■ **SUPPLIED RECORDS**:

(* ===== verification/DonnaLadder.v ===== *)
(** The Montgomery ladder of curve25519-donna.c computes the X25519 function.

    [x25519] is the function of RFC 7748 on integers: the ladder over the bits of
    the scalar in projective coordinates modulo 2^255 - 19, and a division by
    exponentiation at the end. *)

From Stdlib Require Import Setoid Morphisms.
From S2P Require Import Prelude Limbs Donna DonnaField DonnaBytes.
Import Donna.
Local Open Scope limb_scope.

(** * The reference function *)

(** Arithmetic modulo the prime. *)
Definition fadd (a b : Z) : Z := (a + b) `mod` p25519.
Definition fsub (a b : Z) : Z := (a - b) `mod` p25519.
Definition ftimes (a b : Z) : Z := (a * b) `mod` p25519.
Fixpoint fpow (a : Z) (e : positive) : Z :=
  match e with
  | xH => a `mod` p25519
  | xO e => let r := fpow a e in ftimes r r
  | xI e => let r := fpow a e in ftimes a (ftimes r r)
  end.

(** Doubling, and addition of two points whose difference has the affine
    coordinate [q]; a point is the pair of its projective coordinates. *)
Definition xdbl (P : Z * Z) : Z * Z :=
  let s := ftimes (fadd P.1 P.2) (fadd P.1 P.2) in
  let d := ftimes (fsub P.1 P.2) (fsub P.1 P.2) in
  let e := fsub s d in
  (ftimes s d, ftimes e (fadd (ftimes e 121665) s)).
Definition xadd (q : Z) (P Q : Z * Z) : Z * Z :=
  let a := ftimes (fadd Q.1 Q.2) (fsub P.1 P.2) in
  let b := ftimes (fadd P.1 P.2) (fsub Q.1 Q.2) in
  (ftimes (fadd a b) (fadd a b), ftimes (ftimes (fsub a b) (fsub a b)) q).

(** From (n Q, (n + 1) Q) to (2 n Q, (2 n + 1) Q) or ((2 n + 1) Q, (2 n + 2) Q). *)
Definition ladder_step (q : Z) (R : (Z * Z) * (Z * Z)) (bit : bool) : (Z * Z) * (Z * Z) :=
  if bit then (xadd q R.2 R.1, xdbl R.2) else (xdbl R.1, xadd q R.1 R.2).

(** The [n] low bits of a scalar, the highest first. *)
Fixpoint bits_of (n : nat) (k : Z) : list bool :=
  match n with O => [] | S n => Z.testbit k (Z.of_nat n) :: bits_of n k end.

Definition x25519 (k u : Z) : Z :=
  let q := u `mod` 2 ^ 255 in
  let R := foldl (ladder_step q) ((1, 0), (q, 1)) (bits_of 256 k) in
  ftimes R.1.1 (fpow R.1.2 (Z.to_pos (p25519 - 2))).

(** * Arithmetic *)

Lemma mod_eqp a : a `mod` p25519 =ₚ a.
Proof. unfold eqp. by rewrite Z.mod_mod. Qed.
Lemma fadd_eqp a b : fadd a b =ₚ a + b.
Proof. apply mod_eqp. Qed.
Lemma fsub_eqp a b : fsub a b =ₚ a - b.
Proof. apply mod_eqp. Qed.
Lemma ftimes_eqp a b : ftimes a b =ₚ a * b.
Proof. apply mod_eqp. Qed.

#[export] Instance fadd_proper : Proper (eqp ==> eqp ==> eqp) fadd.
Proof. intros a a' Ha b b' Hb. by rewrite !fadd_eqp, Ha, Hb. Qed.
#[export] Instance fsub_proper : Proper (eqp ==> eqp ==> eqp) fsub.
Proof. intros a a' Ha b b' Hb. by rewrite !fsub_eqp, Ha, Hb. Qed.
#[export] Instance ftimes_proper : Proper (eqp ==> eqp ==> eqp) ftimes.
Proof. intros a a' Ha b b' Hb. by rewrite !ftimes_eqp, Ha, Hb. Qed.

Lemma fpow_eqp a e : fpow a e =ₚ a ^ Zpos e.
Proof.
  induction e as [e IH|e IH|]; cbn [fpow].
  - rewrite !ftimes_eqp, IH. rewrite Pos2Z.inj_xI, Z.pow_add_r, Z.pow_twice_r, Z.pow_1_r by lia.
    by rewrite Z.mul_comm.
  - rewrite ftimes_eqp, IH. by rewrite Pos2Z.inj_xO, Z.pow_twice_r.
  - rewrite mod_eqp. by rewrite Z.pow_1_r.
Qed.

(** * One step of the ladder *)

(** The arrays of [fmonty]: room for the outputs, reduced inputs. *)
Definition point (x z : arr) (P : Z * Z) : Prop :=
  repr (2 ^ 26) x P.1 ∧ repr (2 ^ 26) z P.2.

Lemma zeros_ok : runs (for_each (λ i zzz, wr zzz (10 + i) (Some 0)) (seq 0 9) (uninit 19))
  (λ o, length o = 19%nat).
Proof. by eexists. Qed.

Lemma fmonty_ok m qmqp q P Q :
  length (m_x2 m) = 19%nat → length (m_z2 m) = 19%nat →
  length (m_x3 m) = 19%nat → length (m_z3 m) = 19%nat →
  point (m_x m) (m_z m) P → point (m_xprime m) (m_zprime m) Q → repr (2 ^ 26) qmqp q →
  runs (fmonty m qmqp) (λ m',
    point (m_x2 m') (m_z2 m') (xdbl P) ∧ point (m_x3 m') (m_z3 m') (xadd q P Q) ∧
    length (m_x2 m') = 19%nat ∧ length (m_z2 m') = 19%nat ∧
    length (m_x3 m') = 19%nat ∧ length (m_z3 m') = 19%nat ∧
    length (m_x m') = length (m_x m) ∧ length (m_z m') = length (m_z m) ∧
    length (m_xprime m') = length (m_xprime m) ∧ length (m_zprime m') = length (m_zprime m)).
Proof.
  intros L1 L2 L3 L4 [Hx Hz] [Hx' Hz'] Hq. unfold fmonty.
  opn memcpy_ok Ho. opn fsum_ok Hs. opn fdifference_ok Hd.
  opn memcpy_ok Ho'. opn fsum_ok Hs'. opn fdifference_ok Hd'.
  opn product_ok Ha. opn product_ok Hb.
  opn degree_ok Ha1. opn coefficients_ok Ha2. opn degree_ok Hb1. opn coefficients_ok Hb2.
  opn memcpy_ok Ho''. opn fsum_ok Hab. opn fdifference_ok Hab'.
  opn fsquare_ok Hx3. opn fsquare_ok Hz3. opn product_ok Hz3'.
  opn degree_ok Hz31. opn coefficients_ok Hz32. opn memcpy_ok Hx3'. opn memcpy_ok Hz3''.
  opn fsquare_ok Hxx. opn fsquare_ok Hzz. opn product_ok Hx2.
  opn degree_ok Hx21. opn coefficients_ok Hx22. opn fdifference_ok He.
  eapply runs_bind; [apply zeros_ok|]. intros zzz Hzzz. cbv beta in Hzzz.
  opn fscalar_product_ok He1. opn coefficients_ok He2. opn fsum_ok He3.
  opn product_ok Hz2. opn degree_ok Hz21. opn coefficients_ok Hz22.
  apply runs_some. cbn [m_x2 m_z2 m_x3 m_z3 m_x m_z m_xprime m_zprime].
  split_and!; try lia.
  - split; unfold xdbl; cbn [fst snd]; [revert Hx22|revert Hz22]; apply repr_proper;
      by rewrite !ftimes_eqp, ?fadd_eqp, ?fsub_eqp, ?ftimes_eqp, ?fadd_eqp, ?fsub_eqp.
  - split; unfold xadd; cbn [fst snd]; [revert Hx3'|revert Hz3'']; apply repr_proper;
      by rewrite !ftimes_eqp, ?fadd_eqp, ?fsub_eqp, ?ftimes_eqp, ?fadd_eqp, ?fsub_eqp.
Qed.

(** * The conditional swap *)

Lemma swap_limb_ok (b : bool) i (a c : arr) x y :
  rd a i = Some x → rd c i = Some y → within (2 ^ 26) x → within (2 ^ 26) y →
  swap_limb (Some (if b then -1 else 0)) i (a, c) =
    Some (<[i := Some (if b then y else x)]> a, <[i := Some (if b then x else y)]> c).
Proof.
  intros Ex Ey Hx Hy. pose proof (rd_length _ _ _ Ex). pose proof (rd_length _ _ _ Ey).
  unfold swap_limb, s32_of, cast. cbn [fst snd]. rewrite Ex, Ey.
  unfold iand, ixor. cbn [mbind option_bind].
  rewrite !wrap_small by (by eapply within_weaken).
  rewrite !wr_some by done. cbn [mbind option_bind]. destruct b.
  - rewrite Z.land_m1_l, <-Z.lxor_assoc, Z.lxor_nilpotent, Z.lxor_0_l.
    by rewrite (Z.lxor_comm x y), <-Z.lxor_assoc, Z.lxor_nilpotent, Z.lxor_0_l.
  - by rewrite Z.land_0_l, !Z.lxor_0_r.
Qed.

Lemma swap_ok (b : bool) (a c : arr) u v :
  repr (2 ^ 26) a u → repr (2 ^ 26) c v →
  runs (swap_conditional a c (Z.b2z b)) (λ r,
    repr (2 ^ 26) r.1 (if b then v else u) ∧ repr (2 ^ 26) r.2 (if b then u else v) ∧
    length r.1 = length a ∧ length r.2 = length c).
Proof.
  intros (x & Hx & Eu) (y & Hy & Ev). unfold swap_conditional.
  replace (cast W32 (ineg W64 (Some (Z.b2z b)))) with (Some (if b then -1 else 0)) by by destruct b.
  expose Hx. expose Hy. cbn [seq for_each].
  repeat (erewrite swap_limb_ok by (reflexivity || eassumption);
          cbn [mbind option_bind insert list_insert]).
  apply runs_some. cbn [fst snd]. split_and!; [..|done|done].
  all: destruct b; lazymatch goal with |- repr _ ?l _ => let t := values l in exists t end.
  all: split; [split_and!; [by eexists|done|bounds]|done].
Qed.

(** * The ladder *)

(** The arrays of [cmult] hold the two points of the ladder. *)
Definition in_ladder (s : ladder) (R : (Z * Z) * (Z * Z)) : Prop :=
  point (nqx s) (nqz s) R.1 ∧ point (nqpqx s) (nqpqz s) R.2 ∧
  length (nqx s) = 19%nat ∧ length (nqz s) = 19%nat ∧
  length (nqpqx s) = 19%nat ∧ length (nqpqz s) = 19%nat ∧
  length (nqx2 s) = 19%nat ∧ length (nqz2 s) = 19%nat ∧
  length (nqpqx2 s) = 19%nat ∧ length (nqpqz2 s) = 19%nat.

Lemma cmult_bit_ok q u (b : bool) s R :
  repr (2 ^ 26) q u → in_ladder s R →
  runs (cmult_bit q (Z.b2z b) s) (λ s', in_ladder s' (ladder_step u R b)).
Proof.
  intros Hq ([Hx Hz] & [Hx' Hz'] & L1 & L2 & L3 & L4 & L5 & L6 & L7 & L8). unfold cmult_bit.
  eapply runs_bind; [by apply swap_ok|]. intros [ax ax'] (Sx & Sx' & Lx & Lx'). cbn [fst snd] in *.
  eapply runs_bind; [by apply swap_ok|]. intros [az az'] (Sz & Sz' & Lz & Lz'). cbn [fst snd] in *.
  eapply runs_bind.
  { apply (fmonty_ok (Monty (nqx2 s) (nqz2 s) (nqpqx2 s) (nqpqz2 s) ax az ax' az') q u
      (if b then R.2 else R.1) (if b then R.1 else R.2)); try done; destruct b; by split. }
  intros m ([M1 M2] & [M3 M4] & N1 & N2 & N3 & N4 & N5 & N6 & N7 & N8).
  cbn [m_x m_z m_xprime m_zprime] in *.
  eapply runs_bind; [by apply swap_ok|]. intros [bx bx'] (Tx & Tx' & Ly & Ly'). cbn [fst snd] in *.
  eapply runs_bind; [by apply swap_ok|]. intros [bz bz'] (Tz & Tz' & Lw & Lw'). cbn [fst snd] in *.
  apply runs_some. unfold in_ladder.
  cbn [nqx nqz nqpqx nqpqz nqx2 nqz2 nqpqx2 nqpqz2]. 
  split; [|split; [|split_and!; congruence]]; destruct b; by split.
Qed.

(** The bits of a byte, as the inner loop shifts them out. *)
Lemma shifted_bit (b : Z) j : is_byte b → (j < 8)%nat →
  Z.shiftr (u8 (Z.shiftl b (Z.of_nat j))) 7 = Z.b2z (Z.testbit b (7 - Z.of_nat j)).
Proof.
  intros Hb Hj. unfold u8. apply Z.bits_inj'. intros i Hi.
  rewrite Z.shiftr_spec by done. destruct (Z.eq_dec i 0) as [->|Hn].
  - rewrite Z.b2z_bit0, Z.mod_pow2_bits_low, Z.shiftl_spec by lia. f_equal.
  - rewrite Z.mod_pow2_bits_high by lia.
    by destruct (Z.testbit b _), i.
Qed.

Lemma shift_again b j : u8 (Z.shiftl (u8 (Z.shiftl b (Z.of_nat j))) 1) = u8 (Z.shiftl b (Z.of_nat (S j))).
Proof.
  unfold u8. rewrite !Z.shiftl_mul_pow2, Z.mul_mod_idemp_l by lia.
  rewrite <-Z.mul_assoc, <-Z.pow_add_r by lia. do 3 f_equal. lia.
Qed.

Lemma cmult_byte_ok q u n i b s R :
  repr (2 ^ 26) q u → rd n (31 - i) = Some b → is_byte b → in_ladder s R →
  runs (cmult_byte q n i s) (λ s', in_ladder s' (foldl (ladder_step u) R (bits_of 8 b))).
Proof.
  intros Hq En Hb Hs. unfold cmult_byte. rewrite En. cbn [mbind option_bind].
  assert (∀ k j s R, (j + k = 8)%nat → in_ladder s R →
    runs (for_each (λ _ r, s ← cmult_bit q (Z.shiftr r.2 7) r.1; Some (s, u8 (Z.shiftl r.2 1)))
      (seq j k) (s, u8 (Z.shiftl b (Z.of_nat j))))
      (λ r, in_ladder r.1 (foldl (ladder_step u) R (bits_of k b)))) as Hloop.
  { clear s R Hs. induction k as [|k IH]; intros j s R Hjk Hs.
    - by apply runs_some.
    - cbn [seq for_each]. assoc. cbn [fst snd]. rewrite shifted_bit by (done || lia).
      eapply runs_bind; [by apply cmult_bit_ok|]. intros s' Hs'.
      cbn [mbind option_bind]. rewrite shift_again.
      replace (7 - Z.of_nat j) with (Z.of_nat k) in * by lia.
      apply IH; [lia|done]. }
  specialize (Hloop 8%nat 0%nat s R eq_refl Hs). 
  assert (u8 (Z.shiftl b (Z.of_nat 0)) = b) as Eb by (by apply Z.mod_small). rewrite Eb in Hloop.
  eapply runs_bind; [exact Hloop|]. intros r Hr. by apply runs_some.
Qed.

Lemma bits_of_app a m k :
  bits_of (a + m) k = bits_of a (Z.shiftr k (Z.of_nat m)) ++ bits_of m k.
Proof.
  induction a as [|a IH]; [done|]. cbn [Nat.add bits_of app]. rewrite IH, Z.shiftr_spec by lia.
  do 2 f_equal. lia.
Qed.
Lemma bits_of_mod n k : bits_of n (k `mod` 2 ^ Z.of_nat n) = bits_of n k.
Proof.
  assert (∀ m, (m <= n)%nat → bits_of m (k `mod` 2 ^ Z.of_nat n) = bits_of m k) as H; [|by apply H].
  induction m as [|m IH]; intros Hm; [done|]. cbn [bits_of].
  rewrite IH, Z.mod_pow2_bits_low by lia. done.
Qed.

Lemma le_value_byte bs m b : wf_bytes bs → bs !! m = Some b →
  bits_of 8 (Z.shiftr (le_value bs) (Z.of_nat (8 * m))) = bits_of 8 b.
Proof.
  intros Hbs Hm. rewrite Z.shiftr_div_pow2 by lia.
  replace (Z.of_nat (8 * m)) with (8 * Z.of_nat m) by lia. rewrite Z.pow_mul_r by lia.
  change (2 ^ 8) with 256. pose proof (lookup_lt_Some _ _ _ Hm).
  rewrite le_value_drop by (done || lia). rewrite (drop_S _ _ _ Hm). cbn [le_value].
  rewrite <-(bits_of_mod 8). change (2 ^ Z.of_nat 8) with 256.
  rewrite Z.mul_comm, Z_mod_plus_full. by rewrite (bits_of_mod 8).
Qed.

■ **WHAT IS REQUIRED**: Each line from the start of the listing above through the line containing "coordinate [q]; a" should be copied exactly, please, with no other lines added.

■ **SOLUTION TO THE EXERCISE**:
(* ===== verification/DonnaLadder.v ===== *)
(** The Montgomery ladder of curve25519-donna.c computes the X25519 function.

    [x25519] is the function of RFC 7748 on integers: the ladder over the bits of
    the scalar in projective coordinates modulo 2^255 - 19, and a division by
    exponentiation at the end. *)

From Stdlib Require Import Setoid Morphisms.
From S2P Require Import Prelude Limbs Donna DonnaField DonnaBytes.
Import Donna.
Local Open Scope limb_scope.

(** * The reference function *)

(** Arithmetic modulo the prime. *)
Definition fadd (a b : Z) : Z := (a + b) `mod` p25519.
Definition fsub (a b : Z) : Z := (a - b) `mod` p25519.
Definition ftimes (a b : Z) : Z := (a * b) `mod` p25519.
Fixpoint fpow (a : Z) (e : positive) : Z :=
  match e with
  | xH => a `mod` p25519
  | xO e => let r := fpow a e in ftimes r r
  | xI e => let r := fpow a e in ftimes a (ftimes r r)
  end.

(** Doubling, and addition of two points whose difference has the affine
    coordinate [q]; a point is the pair of its projective coordinates. *)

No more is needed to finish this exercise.